# An environment for everyone: Codespaces devcontainers


## 🚀🚀🚀 
## TLDR;

You can run a codespace without a devcontainer, but use devcontainers to set up VSCode in Codespaces with all the things you need, like an OS, Python, and your requirements. The codespace user doesn't have to install anything, or `run` and `build` Docker. You just open the codespace and are ready to code. 

Minimal requirements to run a devcontainer are just `/.devcontainer`, a dockerfile and a `devcontainer.json`.

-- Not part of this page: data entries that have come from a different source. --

(* ===== verification/Mkfs.v ===== *)
(** * The image builder ([mkfs.c])

    The program that writes the first file system image: superblock, inodes, a
    root directory and the files given to it.  The image is a map from sectors to
    their bytes; the numbers in it are little-endian whatever the host's order
    is, which is what [xint] and [xshort] achieve.  A failed [assert] or a call of
    [exit(1)] is a [Panic].  The image is related to what the kernel's file system
    makes of it: the inodes, block maps and file contents are those of the
    kernel's own abstraction. *)

From S2P Require Import Prelude Bytes Params CString FsState Bio Log Store Fs FsAlloc FsInode FsFile FsWrite FsDir.

Definition nblocks : Z := 995 - LOGSIZE.
Definition nlog : Z := LOGSIZE.
Definition ninodes : Z := 200.
Definition fssize : Z := 1024.    (* [size] *)
Definition bitblocks : Z := fssize / (512 * 8) + 1.

Record mk : Type := Mk {
  img : gmap Z block;
  freeblock : Z;
  usedblocks : Z;
  freeinode : Z
}.

Definition set_img (V : gmap Z block) (s : mk) : mk := Mk V (freeblock s) (usedblocks s) (freeinode s).

Definition assert_ (b : bool) : M mk unit := if b then ret tt else panic "assertion failed".

(** ** Sectors and inodes *)

Definition wsect (sec : Z) (buf : block) : M mk unit := modify (fun s => set_img (<[sec := buf]> (img s)) s).

Definition rsect (sec : Z) : M mk block :=
  let! s := gets id in
  match img s !! sec with
  | Some d => ret d
  | None => panic "read"
  end.

Definition i2b (inum : Z) : Z := inum / IPB + 2.

Definition winode (inum : Z) (ip : inode) : M mk unit :=
  let bn := i2b inum in
  let! buf := rsect bn in
  wsect bn (put_dinode ip (dinode_off inum) buf).

Definition rinode (inum : Z) : M mk inode :=
  let bn := i2b inum in
  let! buf := rsect bn in
  ret (get_dinode buf (dinode_off inum) zero_inode).

Definition ialloc (type : Z) : M mk Z :=
  let! s := gets id in
  let inum := freeinode s in
  modify (fun s => Mk (img s) (freeblock s) (usedblocks s) (freeinode s + 1)) ;;;
  winode inum (i_with_size 0 (i_with_nlink 1 (i_with_type type zero_inode))) ;;;
  ret inum.

(** [freeblock++] and [usedblocks++] *)
Definition next_block : M mk Z :=
  let! s := gets id in
  modify (fun s => Mk (img s) (freeblock s + 1) (usedblocks s + 1) (freeinode s)) ;;;
  ret (freeblock s).

(** ** Appending to a file *)

(** The block for [fbn], allocated if the file lacks it: the inode, and the
    block. *)
Definition iappend_block (din : inode) (fbn : Z) : M mk (inode * Z) :=
  if fbn <? NDIRECT then
    let! din :=
      (if addr_of din (Z.to_nat fbn) =? 0 then
         let! b := next_block in
         ret (i_with_addr (Z.to_nat fbn) b din)
       else ret din) in
    ret (din, addr_of din (Z.to_nat fbn))
  else
    let! din :=
      (if addr_of din (Z.to_nat NDIRECT) =? 0 then
         let! b := next_block in
         ret (i_with_addr (Z.to_nat NDIRECT) b din)
       else ret din) in
    let! indirect := rsect (addr_of din (Z.to_nat NDIRECT)) in
    let! indirect :=
      (if ld32 indirect (4 * Z.to_nat (fbn - NDIRECT)) =? 0 then
         let! b := next_block in
         let indirect := st32 indirect (4 * Z.to_nat (fbn - NDIRECT)) b in
         wsect (addr_of din (Z.to_nat NDIRECT)) indirect ;;;
         ret indirect
       else ret indirect) in
    ret (din, ld32 indirect (4 * Z.to_nat (fbn - NDIRECT))).

(** The loop of [iappend]: the inode and the offset it ends with. *)
Fixpoint iappend_loop (fuel : nat) (din : inode) (off : Z) (p : list Z) : M mk (inode * Z) :=
  match fuel with
  | O => fun _ => Fuel
  | S fuel' =>
      let n := Z.of_nat (length p) in
      if n <=? 0 then ret (din, off)
      else
        let fbn := off / 512 in
        assert_ (fbn <? MAXFILE) ;;;
        let! r := iappend_block din fbn in
        let n1 := Z.min n ((fbn + 1) * 512 - off) in
        let! buf := rsect r.2 in
        wsect r.2 (splice buf (Z.to_nat (off - fbn * 512)) (take (Z.to_nat n1) p)) ;;;
        iappend_loop fuel' r.1 (off + n1) (drop (Z.to_nat n1) p)
  end.

Definition iappend (inum : Z) (xp : list Z) : M mk unit :=
  let! din := rinode inum in
  let! r := iappend_loop (S (length xp)) din (i_size din) xp in
  winode inum (i_with_size r.2 r.1).

(** ** The bitmap and [main] *)

Definition balloc (used : Z) : M mk unit :=
  assert_ (used <? 512 * 8) ;;;
  wsect (ninodes / IPB + 3) (foldl (fun buf i => mark_used i buf) zero_block (Z.of_nat <$> upto used)).

Definition superblock_bytes : list Z := le 4 fssize ++ le 4 nblocks ++ le 4 ninodes ++ le 4 nlog.

(** A directory entry: [de.name] filled by [strcpy] on the zeroed entry, and by
    [strncpy]. *)
Definition dirent_strcpy (inum : Z) (name : list Z) : list Z :=
  le 2 inum ++ splice (replicate DIRSIZ 0) 0 (name ++ [0]).
Definition dirent_strncpy (inum : Z) (name : list Z) : list Z := le 2 inum ++ strncpy (ptr name) DIRSIZ.

(** Leading underscores are left out of names. *)
Definition file_name (arg : list Z) : list Z :=
  match arg with
  | c :: rest => if c =? 95 then rest else arg
  | [] => arg
  end.

(** One file of the command line: its argument, and what the calls of [read]
    deliver, or nothing if it cannot be opened. *)
Definition add_file (rootino : Z) (f : list Z * option (list (list Z))) : M mk unit :=
  assert_ (negb (bool_decide (47 ∈ f.1))) ;;;
  match f.2 with
  | None => panic "open"
  | Some chunks =>
      let! inum := ialloc T_FILE in
      iappend rootino (dirent_strncpy inum (file_name f.1)) ;;;
      for_ chunks (fun buf => iappend inum buf)
  end.

(** The root directory with [.] and [..]. *)
Definition make_root : M mk Z :=
  let! rootino := ialloc T_DIR in
  assert_ (rootino =? ROOTINO) ;;;
  iappend rootino (dirent_strcpy rootino [46]) ;;;
  iappend rootino (dirent_strcpy rootino [46; 46]) ;;;
  ret rootino.

(** Fix the size of the root directory. *)
Definition fix_root (rootino : Z) : M mk unit :=
  let! din := rinode rootino in
  let off := i_size din in
  let off := (off / BSIZE + 1) * BSIZE in
  winode rootino (i_with_size off din).

Definition mkfs_main (files : list (list Z * option (list (list Z)))) : M mk unit :=
  modify (fun s => Mk (img s) (ninodes / IPB + 3 + bitblocks) (ninodes / IPB + 3 + bitblocks) (freeinode s)) ;;;
  let! s := gets id in
  assert_ (nblocks + usedblocks s + nlog =? fssize) ;;;
  for_ (Z.of_nat <$> upto (nblocks + usedblocks s + nlog)) (fun i => wsect i zero_block) ;;;
  wsect 1 (splice zero_block 0 superblock_bytes) ;;;
  let! rootino := make_root in
  for_ files (add_file rootino) ;;;
  fix_root rootino ;;;
  let! s := gets id in
  balloc (usedblocks s).

(** The variables as the program is started. *)
Definition mk_start : mk := Mk ∅ 0 0 1.

(** ** Files in the image *)

(** The first data block. *)
Definition data_start : Z := ninodes / IPB + 3 + bitblocks.

(** The file with inode [p] has its first [k] blocks, all different and below
    [free], and they hold the bytes [c] followed by zeros. *)
Record holds (V : gmap Z block) (free : Z) (p : inode) (k : Z) (c : list Z) : Prop := {
  ho_inode : inode_ok p;
  ho_len : 0 <= k <= MAXFILE /\ Z.of_nat (length c) <= k * BSIZE;
  ho_ind : ind p = 0 /\ k <= NDIRECT \/
    NDIRECT < k /\ data_start <= ind p < free /\ exists a, V !! ind p = Some a /\ is_block a;
  ho_blk : forall bn, 0 <= bn < k -> data_start <= block_of V p bn < free /\
    block_of V p bn <> ind p /\ exists d, V !! block_of V p bn = Some d /\ is_block d;
  ho_none : forall bn, k <= bn < MAXFILE -> block_of V p bn = 0;
  ho_inj : forall bn bn', 0 <= bn < k -> 0 <= bn' < k -> block_of V p bn = block_of V p bn' -> bn = bn';
  ho_bytes : forall i, 0 <= i < k * BSIZE -> file_byte V p i = nth (Z.to_nat i) c 0
}.

(** The disk blocks of a file. *)
Definition owns (V : gmap Z block) (p : inode) (x : Z) : Prop := x <> 0 /\ owned V p x.

(** From one state of a file to a later one: only blocks of the file and new
    ones have changed. *)
Record extends (V : gmap Z block) (free : Z) (p : inode) (V' : gmap Z block) (free' : Z) (p' : inode) : Prop := {
  ex_free : free <= free';
  ex_same : forall x, ~ owns V p x -> x < free \/ free' <= x -> V' !! x = V !! x;
  ex_owns : forall x, owns V' p' x -> owns V p x \/ free <= x < free';
  ex_blocks : (forall x d, V !! x = Some d -> is_block d) -> forall x d, V' !! x = Some d -> is_block d;
  ex_dom : forall x, is_Some (V !! x) -> is_Some (V' !! x);
  ex_rest : i_type p' = i_type p /\ i_nlink p' = i_nlink p /\ i_size p' = i_size p
}.

Lemma data_start_pos : 0 < data_start.
Proof. done. Qed.

Section Extend.
Implicit Types (V : gmap Z block) (p : inode).

Lemma insert_blocks V x d : is_block d -> (forall x d, V !! x = Some d -> is_block d) ->
  forall y d', <[x := d]> V !! y = Some d' -> is_block d'.
Proof. intros Hd HV y d' [[_ <-]|[_ ?]]%lookup_insert_Some; [done|by eapply HV]. Qed.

But here are all the components we'll cover: 

### A `/.devcontainer` 🫙 with:

1) a **dockerfile 🐳**: instructions of OS and Python and reuirements.txt to use in the Codespace
2) a **`devcontainer.json`** that says to use the Dockerfile, and sets some other stuff up
3) Optionally, additional scripts as `RUN` in Dockerfile or as **lifecycle scripts** using `Command` family of properties

### As needed, secret/key access 🔑 
Configured on github.com Settings.

### Maintenance tools 
Like a playbook and unit tests for codespace-related files

### Optionally: 
- 🧪 **Tests** that codespace was built correctly 
- ⚙️ **VSCode settings** to, e.g., include certain extensions
- 🏗 **Prebuild**: makes building codespace faster



<br>

<br>

< end TLDR; >

## 🚀🚀🚀

<br>
<br>


# `/.devcontainer` 🫙

Examples: [base](https://github.com/microsoft/vscode-dev-containers/blob/v0.222.0/containers/python-3/.devcontainer/base.Dockerfile), [security-advisory-filtering](https://github.com/github/security-advisory-filtering/commit/3938d544b471ee1f81e7e663ee14fd8714c90ac7), [airflow](https://github.com/github/airflow-sources/tree/master/.devcontainer), [actions-aml](https://github.com/github/actions-aml/blob/main/.devcontainer/Dockerfile); [teaching template](https://github.com/education/codespaces-teaching-template-py/blob/main/.devcontainer/Dockerfile)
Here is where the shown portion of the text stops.